Comment on attachment 426457 [details] Patch v1.0 View in context: https://bugs.webkit.org/attachment.cgi?id=426457&action=review >> Source/WebKit/UIProcess/Inspector/mac/WKInspectorViewController.mm:122 >> + [inspectorSchemeHandler setAllowedURLSchemesForCSP:allowedURLSchemes.autorelease()]; > > Not sure we would want to autorelease here. Just let the method copy/retain appropriately, then we don't touch autorelease pools at all. The correct code for a case like this is to just use get(), not autorelease(). > Source/WebKit/UIProcess/Inspector/mac/WKInspectorViewController.mm:123 > [configuration setURLSchemeHandler:inspectorSchemeHandler.autorelease() forURLScheme:WKInspectorResourceScheme]; Same here.

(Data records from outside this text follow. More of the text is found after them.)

(** Soundness of [contains]: Evidence that a reachable store contains for a
    caller is, field by field in canonical form, an Evidence object that was
    verified, produced by PF-A2 as PUBLIC_SYNTHETIC and VERIFIED, and registered
    under the caller's tenant, case and trace. *)
Lemma contains_sound (capacity : Z) (s : TrustedArtifactStore) (context : SkillContext)
    (e : EvidenceObject) :
  reachable capacity s → contains s context e = Ok true →
  ∃ e0 k p, registrable e0 k p ∧ s.(ts_records) !! k = Some p ∧
    meta_scope e0.(ev_meta) = context_scope context ∧
    e.(ev_meta).(meta_content_hash) = e0.(ev_meta).(meta_content_hash) ∧
    canonicalize [] (to_py e) = canonicalize [] (to_py e0).
Proof.
  intros (_ & _ & Hinv)%reachable_inv (h & p & Hh & Hp & Hl)%contains_true.
  destruct (Hinv _ _ Hl) as [e0 Hr]. pose proof Hr as (_ & _ & _ & _ & Hk & Hp0).
  eexists e0, _, p. split; [exact Hr|]. split; [exact Hl|].
  unfold _key_from_artifact in Hk. destruct (meta_content_hash (ev_meta e0)) as [h0|]; [|done].
  injection Hk as Ht Hc Htr Hid ->. unfold meta_scope, context_scope. rewrite Ht, Hc, Htr.
  split; [done|]. split; [done|].
  assert (∀ e : EvidenceObject, canonical_json [] (to_py e) = Ok p → wf_py (to_py e) = true) as Hwf.
  { intros e1 (j & Hj & _)%bind_Ok. by eapply evidence_canonical_wf. }
  destruct (canonicalize_from_bytes [] (to_py e) (to_py e0) p) as (j & -> & ->); auto.
Qed.

(** A registered object is found again under its own scope. *)
Lemma registered_contains s s' l e context :
  register_all s l = (s', Ok ()) → e ∈ l → context_scope context = meta_scope e.(ev_meta) →
  contains s' context e = Ok true.
Proof.
  intros H He Hs. pose proof (register_all_registered s l) as Hr. rewrite H in Hr.
  inversion Hr as [? _ _ Hrec Hall|]; subst.
  destruct (Hall e He) as (k & p & Hreg). pose proof Hreg as (_ & _ & _ & _ & Hk & Hp).
  unfold _key_from_artifact in Hk. destruct (meta_content_hash (ev_meta e)) as [h|] eqn:Eh; [|done].
  apply contains_true. exists h, p. split; [done|]. split; [done|].
  apply Hrec. right. exists e. split; [done|].
  unfold context_scope, meta_scope in Hs. injection Hs as -> -> ->. injection Hk as <-. done.
Qed.
End store.
Lemma coefficient_eq start last :
  valid_date start = true → valid_date last = true → date_leb start last = true →
  last.(year) < 9999 →
  ∃ y h, 0 ≤ y ≤ 9998 ∧ service_of start last y h ∧ _service_coefficient start last = Ok (halves h).
Proof.
  intros Hs Hl Hle Hy. pose proof (valid_date_bounds _ Hs) as (S1 & S2 & S3).
  pose proof (valid_date_bounds _ Hl) as (L1 & L2 & L3).
  unfold _service_coefficient. unfold date_leb in Hle. rewrite Hle. cbn [require mbind result_bind].
  apply date_leb_spec in Hle as Hle'. set (n := last.(year) - start.(year)).
  assert (0 ≤ n) as Hn by lia.
  assert (anniversary_in start (last.(year)) = Ok (anniversary start n)) as ->.
  { replace (last.(year)) with (start.(year) + n) by lia. apply anniversary_in_Ok; [done|lia]. }
  cbn [mbind result_bind].
  assert (date_ltb last (anniversary start n) = true → 1 ≤ n) as Hn1.
  { intros H. destruct (decide (n = 0)) as [E|]; [|lia]. rewrite E, anniversary_0 in H by done.
    unfold date_leb in Hle. by rewrite H in Hle. }
  assert (∃ y, 0 ≤ y ≤ 9998 ∧ date_leb (anniversary start y) last = true ∧
    date_ltb last (anniversary start (y + 1)) = true ∧
    (if date_ltb last (anniversary start n)
     then anniversary_in start (last.(year) - 1) ≫= λ a, Ok (n - 1, a)
     else Ok (n, anniversary start n)) = Ok (y, anniversary start y)) as (y & Hy0 & Ha & Hb & ->).
  { destruct (date_ltb last (anniversary start n)) eqn:E.
    - exists (n - 1). specialize (Hn1 eq_refl). split; [lia|].
      replace (n - 1 + 1) with n by lia. split; [|split; [done|]].
      + apply date_leb_spec. simpl. lia.
      + replace (last.(year) - 1) with (start.(year) + (n - 1)) by lia.
        rewrite anniversary_in_Ok by (done || lia). done.
    - exists n. split; [lia|]. unfold date_leb. rewrite E. split; [done|]. split; [|done].
      apply date_ltb_spec. simpl. lia. }
  cbn [mbind result_bind].
  assert (last ≠ anniversary start y → date_ltb (anniversary start y) last = true) as Hlt.
  { intros Hne. destruct (date_ltb (anniversary start y) last) eqn:E; [done|].
    exfalso. apply Hne. apply date_leb_antisym; [|done]. unfold date_leb. by rewrite E. }
  case_bool_decide as Hd.
  - exists y, (2 * y). rewrite halves_even by lia. split; [done|]. split; [by constructor|done].
  - specialize (Hlt Hd). apply date_leb_spec in Ha.
    rewrite add_six_months; [|apply anniversary_valid; [done|simpl in Ha; lia]|simpl in *; lia].
    cbn [mbind result_bind]. destruct (date_leb (half_year_after (anniversary start y)) last) eqn:E.
    + exists y, (2 * y + 2). rewrite add_one by lia.
      replace (2 * y + 2) with (2 * (y + 1)) at 2 by lia. rewrite halves_even by lia.
      split; [done|]. split; [by constructor|done].
    + exists y, (2 * y + 1). rewrite add_half, halves_odd by lia.
      split; [done|]. split; [|done]. constructor; try done.
      unfold date_leb in E. by apply negb_false_iff in E.
Qed.
Lemma group_fields_ok evidence : grouped_ok evidence (group_fields evidence).
Proof.
  unfold group_fields. induction evidence as [|e l IH] using rev_ind.
  - split; [constructor|]. split; [by intros ? ? ?%not_elem_of_nil|by intros ? ?%not_elem_of_nil].
  - rewrite fold_left_app. by apply grouped_step.
Qed.

(** No field has two values. *)
Definition consistent (evidence : list EvidenceObject) : Prop :=
  ∀ e e', e ∈ evidence → e' ∈ evidence → e.(ev_field_name) = e'.(ev_field_name) →
    e.(ev_normalized_value) = e'.(ev_normalized_value).

Lemma no_conflicts_spec evidence :
  snd (_field_values evidence) = [] ↔ consistent evidence.
Proof.
  unfold _field_values. simpl. pose proof (group_fields_ok evidence) as (Hnd & Hin & Hall).
  split.
  - intros Hc e e' He He' Hf. pose proof (isort_perm String.leb (omap
      (λ fv : string * list string, match snd fv with _ :: _ :: _ => Some (fst fv) | _ => None end)
      (group_fields evidence))) as Hp. rewrite Hc in Hp. apply Permutation_nil in Hp.
    specialize (Hall e He). apply list_elem_of_In, in_map_iff in Hall as ([f vs] & Hf' & Hg).
    apply list_elem_of_In in Hg. simpl in Hf'. subst f. destruct (Hin _ _ Hg) as (_ & Hne & Hv).
    assert (e.(ev_normalized_value) ∈ vs) as H1 by (apply Hv; eauto).
    assert (e'.(ev_normalized_value) ∈ vs) as H2 by (apply Hv; eauto).
    destruct vs as [|v [|v' vs]]; [done| |].
    + apply list_elem_of_singleton in H1, H2. congruence.
    + exfalso. assert (e.(ev_field_name) ∈ omap
        (λ fv : string * list string, match snd fv with _ :: _ :: _ => Some (fst fv) | _ => None end)
        (group_fields evidence)) as Hm; [|rewrite Hp in Hm; by apply not_elem_of_nil in Hm].
      apply list_elem_of_omap. eexists. split; [exact Hg|]. done.
  - intros Hc. assert (omap
      (λ fv : string * list string, match snd fv with _ :: _ :: _ => Some (fst fv) | _ => None end)
      (group_fields evidence) = []) as ->; [|done].
    destruct (omap _ _) as [|f l] eqn:E; [done|]. exfalso.
    assert (f ∈ omap
      (λ fv : string * list string, match snd fv with _ :: _ :: _ => Some (fst fv) | _ => None end)
      (group_fields evidence)) as Hm by (rewrite E; by left).
    apply list_elem_of_omap in Hm as ([f' vs] & Hg & Hs). simpl in Hs.
    destruct vs as [|v [|v' vs]]; try done. injection Hs as <-.
    destruct (Hin _ _ Hg) as (Hvs & _ & Hv).
    destruct (proj1 (Hv v)) as (e & He & Hf & <-); [by left|].
    destruct (proj1 (Hv v')) as (e' & He' & Hf' & <-); [by right; left|].
    apply NoDup_cons in Hvs as [Hnot _]. apply Hnot. rewrite (Hc e e'); [by left|done|done|congruence].
Qed.
(** C37. Correctness of the decision audit, called by PF-A6: it always reports; the
    verdict is PASS exactly when every required event was observed, the conflict
    report is complete without blockers, the calculation has a total and verifies,
    and every proposal is sealed with nonempty references to audited evidence, rules
    and this calculation; it is BLOCK otherwise; the sealed report lists the hashes
    of all audited artifacts. *)
Theorem decision_audit_correct (context : SkillContext) (request : DecisionAuditRequest)
    (now : datetime) :
  context.(ctx_caller_identity) = "PF-A6" → valid_context context → is_aware now = true →
  wf_py (to_py request) = true →
  ∃ r report, decision_audit context request now = Ok r ∧ r.(sr_status) = SkillStatus.SUCCESS ∧
    r.(sr_value) = Some (mk_DecisionAuditOutput report) ∧ verify_hash report = Ok true ∧
    (report.(ar_verdict) = AuditVerdict.PASS ↔ passable request) ∧
    (report.(ar_verdict) = AuditVerdict.BLOCK ↔ ¬ passable request) ∧
    report.(ar_audited_artifact_hashes) = audited_hashes request ∧
    meta_scope report.(ar_meta) = context_scope context.
Proof.
  intros Hid Hc Ha Hwf. unfold decision_audit. rewrite unless_denied_pass by done.
  assert (wf_py (to_py request.(dar_calculation)) = true) as Hw1.
  { eapply (wf_dict_elem _ "calculation"); [exact Hwf|]. repeat constructor. }
  assert (wf_py (to_py request.(dar_proposals)) = true) as Hw2.
  { eapply (wf_dict_elem _ "proposals"); [exact Hwf|]. repeat constructor. }
  destruct (upstream_findings_total request Hw1) as (up & -> & Bup & Nup). cbn [mbind result_bind].
  destruct (audit_unsupported_total request Hw2) as (un & -> & Nun). cbn [mbind result_bind].
  unfold unsupported_finding.
  next_finding uf Blast Nlast.
  edestruct (artifact_meta_total "a" "udit-report" "PF-A6" context now) as [m Hm];
    [done|done|done| |rewrite Hm]; [wf_solve|]. cbn [mbind result_bind].
  set (rep := mk_AuditReport m _ _ _ _ _).
  assert (wf_artifact rep) as Hrep.
  { apply wf_artifact_spec. apply artifact_meta_Ok in Hm as (i & _ & _ & ->). split; [done|].
    apply forallb_forall, List.Forall_forall. repeat constructor; wf_solve. }
  destruct (seal_total rep Hrep) as [report Hs]. rewrite Hs. cbn [mbind result_bind].
  destruct (success_total (to_py request) (mk_DecisionAuditOutput report) [artifact_ref report])
    as [r Hr]; [done|apply wf_dict; [reflexivity|]; repeat constructor; by eapply (seal_wf rep)|].
  exists r, report. split; [done|]. apply success_Ok in Hr as (? & ? & _).
  pose proof (seal_verifies _ _ Hs) as Hv. split; [done|]. split; [done|]. split; [done|].
  assert (ar_verdict report = audit_verdict (up ++ uf)) as Hverdict
    by (apply seal_Ok in Hs as (d & _ & ->); done).
  assert (ar_verdict report = AuditVerdict.PASS ↔ passable request) as Hpass.
  { rewrite Hverdict, audit_verdict_pass by by apply blockers_app.
    rewrite app_nil, Nup, Nlast, nonempty_false, Nun. unfold passable. naive_solver. }
  split; [done|]. split.
  - rewrite <- Hpass, Hverdict. unfold audit_verdict. by destruct (existsb _ _).
  - apply seal_Ok in Hs as (d & _ & ->). split; [done|].
    apply artifact_meta_Ok in Hm as (i & _ & _ & ->). done.
Qed.
End audit.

Comment on attachment 426457 [details] Patch v1.0 View in context: https://bugs.webkit.org/attachment.cgi?id=426457&action=review >> Source/WebKit/UIProcess/Inspector/mac/WKInspectorResourceURLSchemeHandler.mm:51 >> + return _allowedURLSchemesForCSP.autorelease(); > > IIRC, `RetainPtr::autorelease` will `std::exchange` the underlying pointer. Do we want that here? If so, can you rename this to `releaseAllowedURLSchemesForCSP`? If not, should this just be `.get()` instead? Or maybe `[_allowedURLSchemesForCSP copy]`? This should be one of these: return _allowedURLSchemesForCSP.get(); return adoptNS([_allowedURLSchemesForCSP copy]).autorelease(); We don’t want to null out the pointer. Not sure we need autorelease.

Created attachment 426862 [details] Patch v1.1

Committed r276476 (236935@main): <https://commits.webkit.org/236935@main> All reviewed patches have been landed. Closing bug and clearing flags on attachment 426862 [details].